Earlier versions of the application presented here were only 20 times slower when using the virtual machine before the plugin mechanism was implemented.

Another limit of the virtual machine can be seen from the example : the virtual machine has a sample limit of 1’000’000 because the command "rpt" recursively calls the procedure used in its computation; every time a sample datum is executed more space is reserved in memory. Once the memory stack is full, Out of Memory errors occur.

Implementing a new plugin in the application framework

As stated in the previous section, the virtual machine is not suitable for fast computations. However our application offers a framework where plugins can be installed. The plugins are compiled code; so there are no performance losses caused by the virtual machine, except the initial overhead to search for requested functions among the plugins.

Physically, plugins are dynamic link libraries in the subdirectory /plugins of the application. They are loaded when the application is created.

Dynamic link libraries are a collection of procedures and functions (methods in C-terminology). So a plugin, as a collection of functions, can implement more than one command which can be directly typed in as commands in the "Computing" page of the GPU window (GPU [13] is the name for our application, see Appendix D for some screenshots); e.g the plugin basic.dll exports the functions add, mul, sqrt and many more...

The source code of a plugin is split in two files. One is a main file specifying which functions have to be exported (only these functions can be used from the main application GPU, all others stay hidden). The other file contains the source code of the functions.

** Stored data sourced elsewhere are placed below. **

(** * chatgpt-feed: the catalog-to-feed mapping and caching pipeline

    A shallow embedding of [app/lib/feed-mapper.server.ts] and
    [app/lib/feed-service.server.ts], followed by the properties of the
    mapper, the serializer, the settings store and the feed cache.

    Conventions.
    - A JavaScript string is the list of its UTF-16 code units ([list N]).
    - A JavaScript [number] that holds an integer column or a count is a [Z];
      a [number] that may carry a fraction (a weight, the result of
      [parseFloat]) is a [number]: NaN, an infinity, or a finite decimal
      [m * 10^e] kept exactly.  The rounding of IEEE doubles is not part of
      the model.
    - [x || y] and [x && y] on strings follow JavaScript truthiness: the empty
      string, [null] and [undefined] are falsy. *)

From Stdlib Require Import ZArith NArith QArith List String Ascii Lia.
From Stdlib Require Import Decimal DecimalNat DecimalZ.
From stdpp Require Import gmap list.

Local Open Scope Z_scope.

(** ** Strings *)

Abbreviation str := (list N).

Fixpoint lit (s : string) : str :=
  match s with
  | EmptyString => []
  | String a s' => N_of_ascii a :: lit s'
  end.
Arguments lit s%_string : simpl never.

Definition str_eqb (a b : str) : bool := bool_decide (a = b).

(** [Boolean(s)] for a string. *)
Definition truthy (s : str) : bool :=
  match s with [] => false | _ => true end.

(** [Boolean(s)] for [string | null]. *)
Definition truthy_opt (s : option str) : bool :=
  match s with Some t => truthy t | None => false end.

(** [a || b] where [a : string]. *)
Definition or_str (a b : str) : str := if truthy a then a else b.

(** [a || b] where [a : string | null | undefined]. *)
Definition or_opt (a : option str) (b : str) : str :=
  match a with Some t => or_str t b | None => b end.

(** [s.split(sep)] for a one-character separator: always at least one part. *)
Fixpoint split (sep : N) (s : str) : list str :=
  match s with
  | [] => [[]]
  | c :: s' =>
      if N.eqb c sep then [] :: split sep s'
      else match split sep s' with
           | p :: ps => (c :: p) :: ps
           | [] => [[c]]
           end
  end.

(** [parts.join(sep)]. *)
Fixpoint join (sep : str) (parts : list str) : str :=
  match parts with
  | [] => []
  | [p] => p
  | p :: ps => p ++ sep ++ join sep ps
  end.

(** [s.toLowerCase()]: the ASCII letters are mapped; the case mapping of code
    units above 127 is left as the identity. *)
Definition lower_unit (c : N) : N :=
  if (N.leb 65 c && N.leb c 90)%bool then (c + 32)%N else c.

Definition toLowerCase (s : str) : str := map lower_unit s.

(** The class [\s] of regular expressions, which is also what [trim] strips:
    WhiteSpace and LineTerminator of ECMAScript. *)
Definition is_space (c : N) : bool :=
  ((N.leb 9 c && N.leb c 13) || N.eqb c 32 || N.eqb c 160 || N.eqb c 5760
   || (N.leb 8192 c && N.leb c 8202) || N.eqb c 8232 || N.eqb c 8233
   || N.eqb c 8239 || N.eqb c 8287 || N.eqb c 12288 || N.eqb c 65279)%bool.

(** ** Decimal text of integers: [String(n)] for an integer [n] *)

Definition digit_unit (d : N) : N := (48 + d)%N.

Fixpoint uint_units (d : Decimal.uint) : str :=
  match d with
  | Nil => []
  | D0 d' => digit_unit 0 :: uint_units d'
  | D1 d' => digit_unit 1 :: uint_units d'
  | D2 d' => digit_unit 2 :: uint_units d'
  | D3 d' => digit_unit 3 :: uint_units d'
  | D4 d' => digit_unit 4 :: uint_units d'
  | D5 d' => digit_unit 5 :: uint_units d'
  | D6 d' => digit_unit 6 :: uint_units d'
  | D7 d' => digit_unit 7 :: uint_units d'
  | D8 d' => digit_unit 8 :: uint_units d'
  | D9 d' => digit_unit 9 :: uint_units d'
  end.

Definition int_to_string (z : Z) : str :=
  match Z.to_int z with
  | Decimal.Pos d => uint_units d
  | Decimal.Neg d => 45%N :: uint_units d
  end.

(** ** Numbers with a fraction *)

Inductive number :=
| NaN
| Infinity (negative : bool)
| Finite (m : Z) (e : Z).

(** The value of [Finite m e]. *)
Definition Qvalue (m e : Z) : Q := inject_Z m * Qpower (10 # 1) e.

(** [a > b] on numbers; every comparison with NaN is false. *)
Definition num_gt (a b : number) : bool :=
  match a, b with
  | NaN, _ | _, NaN => false
  | Infinity na, Infinity nb => (negb na && nb)%bool
  | Infinity na, Finite _ _ => negb na
  | Finite _ _, Infinity nb => nb
  | Finite m1 e1, Finite m2 e2 => negb (Qle_bool (Qvalue m1 e1) (Qvalue m2 e2))
  end.

Definition num_zero : number := Finite 0 0.

(** [Boolean(n)]: NaN and zero are falsy. *)
Definition num_truthy (n : number) : bool :=
  match n with
  | NaN => false
  | Infinity _ => true
  | Finite m _ => negb (m =? 0)
  end.

(** [parseFloat(s)]: leading white space is skipped, then the longest prefix
    that is a decimal literal is read: an optional sign, then [Infinity], or
    digits with an optional fraction and an optional exponent.  The result is
    the exact decimal, not its nearest double. *)
Fixpoint drop_spaces (s : str) : str :=
  match s with
  | c :: s' => if is_space c then drop_spaces s' else s
  | [] => []
  end.

Definition is_digit (c : N) : bool := (N.leb 48 c && N.leb c 57)%bool.

Definition digit_val (c : N) : Z := Z.of_N (c - 48).

(** Reads a run of digits: the accumulated value, how many digits were read,
    and the rest. *)
Fixpoint read_digits (acc : Z) (n : Z) (s : str) : Z * Z * str :=
  match s with
  | c :: s' =>
      if is_digit c then read_digits (acc * 10 + digit_val c) (n + 1) s'
      else (acc, n, s)
  | [] => (acc, n, s)
  end.

Fixpoint starts_with (p s : str) : bool :=
  match p, s with
  | [], _ => true
  | a :: p', b :: s' => (N.eqb a b && starts_with p' s')%bool
  | _ :: _, [] => false
  end.

(** The exponent part, [0] when there is none that is well formed. *)
Definition parse_exponent (s : str) : Z :=
  match s with
  | c :: s' =>
      if (N.eqb c 101 || N.eqb c 69)%bool then
        match s' with
        | sg :: s'' =>
            if (N.eqb sg 43 || N.eqb sg 45)%bool then
              let '(v, n, _) := read_digits 0 0 s'' in
              if n =? 0 then 0 else if N.eqb sg 45 then - v else v
            else
              let '(v, n, _) := read_digits 0 0 s' in
              if n =? 0 then 0 else v
        | [] => 0
        end
      else 0
  | [] => 0
  end.

Definition parse_unsigned (neg : bool) (s : str) : number :=
  if starts_with (lit "Infinity") s then Infinity neg
  else
    let sgn (m : Z) := if neg then - m else m in
    let '(ip, ni, r1) := read_digits 0 0 s in
    match r1 with
    | 46%N :: r2 =>
        let '(m, nf, r3) := read_digits ip 0 r2 in
        if ((ni =? 0) && (nf =? 0))%bool then NaN
        else Finite (sgn m) (parse_exponent r3 - nf)
    | _ => if ni =? 0 then NaN else Finite (sgn ip) (parse_exponent r1)
    end.

Definition parseFloat (s : str) : number :=
  match drop_spaces s with
  | c :: s' =>
      if N.eqb c 45 then parse_unsigned true s'
      else if N.eqb c 43 then parse_unsigned false s'
      else parse_unsigned false (c :: s')
  | [] => NaN
  end.

(** [String(n)]: the shortest decimal text of [n], in positional notation
    (the exponent notation that JavaScript switches to from 1e21 upward and
    below 1e-6 is outside the model). *)
Fixpoint strip_zeros (m : Z) (k : nat) : Z * nat :=
  match k with
  | O => (m, O)
  | S k' => if m mod 10 =? 0 then strip_zeros (m / 10) k' else (m, k)
  end.

Definition pad_zeros (k : nat) (s : str) : str :=
  repeat 48%N (k - length s)%nat ++ s.

Definition number_to_string (n : number) : str :=
  match n with
  | NaN => lit "NaN"
  | Infinity false => lit "Infinity"
  | Infinity true => lit "-Infinity"
  | Finite m e =>
      if 0 <=? e then int_to_string (m * 10 ^ e)
      else
        let '(m', k) := strip_zeros m (Z.to_nat (- e)) in
        match k with
        | O => int_to_string m'
        | S _ =>
            let p := 10 ^ Z.of_nat k in
            let a := Z.abs m' in
            (if m' <? 0 then [45%N] else []) ++ int_to_string (a / p)
            ++ [46%N] ++ pad_zeros k (int_to_string (a mod p))
        end
  end.

(** ** Regular expressions: the fragment the mapper uses

    A pattern is a sequence of atoms over classes of code units; [Star] and
    [Plus] are greedy and backtrack.  [match_here r s] is the number of code
    units of the match of [r] that starts at the head of [s]. *)

Inductive atom :=
| One (cls : N -> bool)
| Star (cls : N -> bool)
| Plus (cls : N -> bool)
| AtEnd.

Abbreviation regex := (list atom).

Fixpoint star (cls : N -> bool) (k : str -> option nat) (s : str) : option nat :=
  match s with
  | c :: s' =>
      if cls c then
        match star cls k s' with
        | Some n => Some (S n)
        | None => k s
        end
      else k s
  | [] => k s
  end.

Fixpoint match_here (r : regex) (s : str) : option nat :=
  match r with
  | [] => Some O
  | One cls :: r' =>
      match s with
      | c :: s' => if cls c then S <$> match_here r' s' else None
      | [] => None
      end
  | Star cls :: r' => star cls (match_here r') s
  | Plus cls :: r' =>
      match s with
      | c :: s' => if cls c then S <$> star cls (match_here r') s' else None
      | [] => None
      end
  | AtEnd :: r' =>
      match s with
      | [] => match_here r' []
      | _ :: _ => None
      end
  end.

(** [s.replace(/r/g, rep)], for patterns that match at least one code unit:
    the matches are taken left to right and do not overlap; [skip] counts the
    code units of the current match that are still to be dropped. *)
Fixpoint replace_from (r : regex) (rep : str) (skip : nat) (s : str) : str :=
  match s with
  | [] => []
  | c :: s' =>
      match skip with
      | S k => replace_from r rep k s'
      | O =>
          match match_here r s with
          | Some (S n) => rep ++ replace_from r rep n s'
          | _ => c :: replace_from r rep O s'
          end
      end
  end.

As example of the main file, here the main file basic.dpr, which is part of the plugin basic.dll :

library basic;

uses basicdll in 'basicdll.pas';

{$R *.RES}
exports add;
exports sub;
exports mul;
exports dvd;

exports sqrt;

{... nine other functions are exported here}


As we said, the main file specifies the functions to be exported. The file where the source code of these functions is defined is specified in the "uses" clause. In the example the file for the plugin basic is called basicdll, and is found in the same directory of basic.dpr with name basicdll.pas
Now take a closer look at the file basicdll.pas :

unit basicdll;

  uses CommonConst;

  {here we define the signature of the functions}
  function add(var stk : TStack):Boolean;stdcall;
  function sub(var stk : TStack):Boolean;stdcall;
  function mul(var stk : TStack):Boolean;stdcall;
  function dvd(var stk : TStack):Boolean;stdcall;

  function sqrt(var stk : TStack):Boolean;stdcall;
  {here nine other functions are defined}


{here the source code for the functions is declared}

Between the keywords interface and implementation, we define the signature of the functions. To avoid nasty runtime errors, it is important that exported functions use this signature :

function tobeexported(var stk : TStack) : Boolean;stdcall;

The function name in this case is "tobeexported". A strange parameter of the type Tstack is passed to the function (this is explained below) and the function result is a boolean type (true or false). By definition, a function returns true if the computation could be done without any problems, and false is something went wrong: for example if the parameter Tstack was incorrect.

The keyword "stdcall;" means the function is a "standard call" and informs Delphi [14,15] that the function is a function in a library, which will be loaded at runtime. For these functions the address cannot be known a priori in the linking process.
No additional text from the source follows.